Five years later, the UK is actually out. The last ropes were cut six months ago. But the issue of Brexit is still not off the table. It is true that London and Brussels have laboriously agreed on an exit treaty and a trade agreement over years of negotiations. But implementation is so difficult that relationships are at rock bottom.

Political scientist: Johnson benefits from tension with the EU

The topics have hardly changed over the years. There is the question of how the fragile peace in Northern Ireland can be preserved without the unifying EU bracket between the British province and EU member Ireland. There are the rights of EU citizens in the UK. And there is the emotionally charged squabble over fishing rights.

Sometimes EU citizens are put in custody in Great Britain because they do not have a valid visa. Dozens of French fishermen set out to protest to the island of Jersey, which belongs to the British Crown, because their fishing rights have been curtailed. And now also the “sausage war”. Because meat and sausage products may soon no longer be allowed to be imported into Northern Ireland due to different hygiene rules, Great Britain is threatening to unilaterally override the Brexit rules for trade with Northern Ireland. This Northern Ireland solution had been struggling for years in order to keep the border with the Republic of Ireland open and at the same time to protect the EU internal market.

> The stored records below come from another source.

(* ===== verification/TurnMaps.v ===== *)
(** Maps of the server: src/coturn/src/server/ns_turn_maps.c and .h, the
    "local" map from 64-bit keys ([lm_map]), the map from addresses
    ([ur_addr_map]) and the map from strings ([ur_string_map]).

    An array of the C structure is a list; the separately allocated extra cells
    of a bucket are a second list, empty for a NULL array (the code never
    stores a NULL cell into it).  An element pointer into a bucket is the
    element's place.  A callback that frees values is modelled by the list of
    the values it is called with.  Allocation does not fail; the mutexes are
    not modelled. *)

From stdpp Require Import base option numbers list strings.
From S2P Require Import Prelude IoAddr KeyMap.

Definition MAGIC_HASH : Z := 0x90ABCDEF.

(** [t[i]] of an array. *)
Definition at_index {A} (t : list A) (i : nat) : outcome A :=
  match t !! i with Some b => Ret b | None => UB end.

(** * Local maps *)
Definition LM_MAP_HASH_SIZE : nat := 8.
Definition LM_MAP_ARRAY_SIZE : nat := 3.

(** [main_keys[i]] and [main_values[i]], [*extra_keys[i]] and
    [*extra_values[i]] as pairs. *)
Record lm_map_array : Type := LmMapArray { lm_main : list (Z * Z); lm_extra : list (Z * Z) }.
Abbreviation lm_map := (list lm_map_array).

Definition lm_map_init : lm_map :=
  replicate LM_MAP_HASH_SIZE (LmMapArray (replicate LM_MAP_ARRAY_SIZE (0, 0)) []).

Definition lm_index (key : Z) : nat := Z.to_nat (Z.land key (Z.of_nat LM_MAP_HASH_SIZE - 1)).

(** The loop over the main cells: [Some (r, cells)] when it returns [r]. *)
Fixpoint lm_put_main (key value : Z) (cells : list (Z * Z)) : option (Z * list (Z * Z)) :=
  match cells with
  | [] => None
  | (key0, value0) :: r =>
      if key0 =? key then Some (if value0 =? value then 0 else -1, cells)
      else if (key0 =? 0) || (value0 =? 0) then Some (0, (key, value) :: r)
      else match lm_put_main key value r with
           | Some (x, r') => Some (x, (key0, value0) :: r')
           | None => None
           end
  end.

(** The loop over the extra cells. *)
Fixpoint lm_put_extra (key value : Z) (cells : list (Z * Z)) : option (list (Z * Z)) :=
  match cells with
  | [] => None
  | (key0, value0) :: r =>
      if (key0 =? 0) || (value0 =? 0) then Some ((key, value) :: r)
      else match lm_put_extra key value r with
           | Some r' => Some ((key0, value0) :: r')
           | None => None
           end
  end.

Definition lm_map_put (map : lm_map) (key value : Z) : outcome (Z * lm_map) :=
  if truthy key && truthy value then
    let index := lm_index key in
    a ← at_index map index;
    match lm_put_main key value (lm_main a) with
    | Some (r, cells) => Ret (r, <[index := LmMapArray cells (lm_extra a)]> map)
    | None =>
        let extra := match lm_put_extra key value (lm_extra a) with
                     | Some cells => cells
                     | None => lm_extra a ++ [(key, value)]
                     end in
        Ret (0, <[index := LmMapArray (lm_main a) extra]> map)
    end
  else Ret (-1, map).

(** In the main cells a value of zero is passed over, in the extra cells it
    is not. *)
Fixpoint lm_get_main (key : Z) (cells : list (Z * Z)) : option Z :=
  match cells with
  | [] => None
  | (key0, value0) :: r =>
      if (key0 =? key) && truthy value0 then Some value0 else lm_get_main key r
  end.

The ongoing dispute is no coincidence, believes Anand Menon, a political professor at King’s College in London. “Boris Johnson benefits from the fact that there is a certain tension with the EU because Johnson’s political coalition consists of Leave voters,” he told the German press agency.

The dispute with Brussels is likely to remain part of British politics

The Tory politician Johnson replaced his hapless predecessor Theresa May in the summer of 2019 and won an overwhelming majority in an early parliamentary election a few months later with the promise to “pull off Brexit” – at the expense of the Labor Social Democrats, who hold a large part of their Strongholds in the formerly deep red north of the country are lost.

Johnson kept his promise. Therefore, it apparently hardly matters that Brexit has so far hardly brought any of the advantages promised in the referendum. From £ 350 million supposedly free for the NHS health service to fabulous trade deals with the US, China and India, hardly anything has been realized so far.

The real success of Brexit lies in British domestic politics – at least for those who benefited from it. According to Menon, a fundamental realignment of voter groups can be observed in Great Britain. “We have always divided politics into classes: one side was economically oriented on the left, the other on the right,” explains the researcher. But that has changed. Johnson’s Conservative Party must manage the balancing act between voters on both sides of these opposing poles. The unifying element is the rejection of Brussels.

It is uncertain whether this will work in the long term. Because what you can currently rely on in British politics is above all the volatility of voters, says the researcher. For the foreseeable future, however, the dispute with Brussels should remain an integral part of British politics. Brexit, as it were, as perpetual motion machine: once set in motion, there is never more peace. Menon believes that the EU has an interest in Britain failing Brexit.

Brexit and Corona have welded the EU together

Hardly anyone in Brussels would express this so openly. However, in the years after the Brexit vote, EU politicians basked in the satisfaction that they managed the painful separation process in a somewhat composed, professional and regulated manner, in contrast to the political capers in London. Brexit is likely to have strengthened rather than weakened the EU-27.

The dispute over the Northern Ireland rules reveals the contradiction: EU Commission chief Ursula von der Leyen and her responsible deputy Maros Sefcovic persistently insist on the recently agreed contracts with London. You can rely on the almost knee-jerk indignation over the unreliability of the British in the EU countries. For Johnson and Co, complaining from Brussels is a gift, because in the “sausage dispute” they can denounce the fussy petty spirit that their voters suspect around every corner in the European quarter in Brussels.

The EU might also be different without Brexit: The corona pandemic has given the Commission even more weight, be it in the procurement of vaccines or the distribution of billions for economic recovery. The EU is still brooding over reforms, but the crisis has in fact welded them closer together. Would the British ever have gone along with it if the historic referendum five years ago had turned out differently?